Maybe you can do:
(reduce (fn [[sales upgrades demo :as v] data]
(cond
(is-sales? data) [(conj sales data) upgrades demo]
(is-upgrade? data) [sales (conj upgrades data) demo]
(is-demo? data) [sales upgrades (conj demo data)]
:else v))
[[] [] []] (get-idata))
This will hold the resulting collections completely in memory, but not
the idata part. This is maybe not what you want, because it's too big.
Or it is what you want, because you want to close the file at some
point in time. I think defining anything lazy will hold onto idata.
(or at least part of the end results)
Sincerely
Meikel
Another variation:
(use 'clojure.contrib.seq-utils)
(defn record-type [data]
(cond
(is-sale? data) :sales
(is-upgrade? data) :upgrades
(is-demo? data) :demos))
(group-by record-type (filter record-type (get-idata)))

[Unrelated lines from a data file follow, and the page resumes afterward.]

Lemma refresh_workspace_waiters workspace_id now s rs s' : refresh_workspace workspace_id now s = (rs, s') →
  o_waiters s' = o_waiters s ∧ o_by_workspace s' = o_by_workspace s.
Proof.
  unfold refresh_workspace. destruct (refresh_edges_spec workspace_id (elements (edge_keys workspace_id s)) s (NoDup_elements _)) as [Honly _].
  intros Hr. set (s1 := foldr _ _ _) in *. assert (o_waiters s1 = o_waiters s ∧ o_by_workspace s1 = o_by_workspace s) as [<- <-] by by rewrite Honly.
  clear Honly. clearbody s1. revert s1 rs s' Hr. induction (waiting_jobs workspace_id s) as [|job jobs IH]; intros s1 rs s'; cbn; [by intros [= <- <-]|].
  destruct (reserve job now s1) as [o s2] eqn:Er. destruct (reserve_all jobs now s2) as [rs2 s3] eqn:Ers. intros [= <- <-].
  destruct (IH _ _ _ Ers) as [-> ->]. by apply reserve_inv in Er as [(_ & -> & _)|(? & ? & _ & _ & _ & _ & _ & _ & ->)].
Qed.
Lemma refresh_each_waiters workspaces now s rs s' : refresh_each workspaces now s = (rs, s') → o_waiters s' = o_waiters s ∧ o_by_workspace s' = o_by_workspace s.
Proof.
  revert s rs s'. induction workspaces as [|id l IH]; intros s rs s'; cbn; [by intros [= <- <-]|].
  destruct (refresh_workspace id now s) as [rs1 s1] eqn:E1. destruct (refresh_each l now s1) as [rs2 s2] eqn:E2. intros [= <- <-].
  destruct (IH _ _ _ E2) as [-> ->]. by eapply refresh_workspace_waiters.
Qed.

Lemma refresh_all_invariant loose s out clock now rs s' : refresh_all now s = (rs, s') → now <= clock →
  invariant (λ _, True) loose s out clock → invariant none loose s' (rs ++ out) clock.
Proof.
  unfold refresh_all. intros Hr Hclock Hi. pose proof (refresh_each_invariant _ _ _ _ _ _ _ _ _ Hr Hclock Hi) as Hi'.
  destruct (refresh_each_waiters _ _ _ _ _ Hr) as [Ew Eb].
  assert (∀ id job, o_waiters s' !! id = Some job → ¬ (True ∧ pk_workspace_id job ∉ elements (dom (o_edges s) ∪ dom (o_by_workspace s)))) as Hno.
  { intros id job Hj [_ Hn]. apply Hn, elem_of_elements, elem_of_union_r, elem_of_dom. rewrite <-Eb.
    destruct (i_index _ _ _ _ _ Hi' id job Hj) as (ids & -> & _). by eexists. }
  destruct Hi' as [Hkey Hindex Hhist Hscope Hout Hflight Hbound Hedge Hacc]. split; try done.
  - intros id job Hj _. eapply Hedge; [done|by eapply Hno].
  - intros id job edge h Hj _. eapply Hacc; [done|by eapply Hno].
Qed.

If the three output lists themselves are too large, I'd just explicitly
sum your units with reduce:
(reduce
(fn [counts data]
(let [type (record-type data)]
(assoc counts type (+ (units data)
(get counts type 0)))))
{} (get-idata))
=> {:sales 1233, :upgrades 17, :demos 42, nil 30}
> If the three output lists themselves are too large, I'd just explicitly
> sum your units with reduce:
>
> (reduce
> (fn [counts data]
> (let [type (record-type data)]
> (assoc counts type (+ (units data)
> (get counts type 0)))))
> {} (get-idata))
>
> => {:sales 1233, :upgrades 17, :demos 42, nil 30}
Actually come to think of it, this sort of thing is common enough that
you could pull out a 'reduce-by' function like this:
(defn reduce-by [grouper f val coll]
(reduce
(fn [m x]
(let [group (grouper x)]
(assoc m group (f (get m group val) x))))
(sorted-map) coll))
Then group-by could be easily defined in terms of it:
(defn group-by [f coll]
(reduce-by f conj [] coll))
And it makes your unit summing example:
(reduce-by record-type
(fn [count data] (+ count (units data)))
0 (get-idata))
Hmmm. the first way that occurred to me is just make your tagging
function return a set:
(defn record-types [x]
(disj
#{(when (is-sale? x) :sales)
(when (is-upgrade? x) :upgrades)
(when (is-demo? x) :demos)}
nil))
So you'd then get groups like:
{#{:sales :upgrades} [...]
#{:sales} [...]
#{:upgrades} [...]}
But unfortunately it seems that because the group-by in
clojure.contrib.seq-utils uses a sorted-map it can't have keys that are
sets (as there's no ordering defined for sets). You could either use
vectors instead of sets, or better yet lets just define reduce-by and
group-by to use a hash-map instead:
(defn reduce-by [grouper f val coll]
(reduce (fn [m x]
(let [group (grouper x)]
(assoc m group (f (get m group val) x))))
{} coll))
(defn group-by [grouper coll]
(reduce-by grouper conj [] coll))
This has the advantage that you can do things like intersections
("number of sales sales that were also upgrades"). If you don't care
about intersections and just want the three :sales, :upgrades, and
:demos lists, then I guess we start with 'for' to generate [tag record]
pairs:
(for [record (get-idata)
type (record-types record)]
[type record])
So if "data1" is both sales and upgrades then you'd get:
([:sales data1] [:upgrades data1] [:sales data2] [:demos data3] ...)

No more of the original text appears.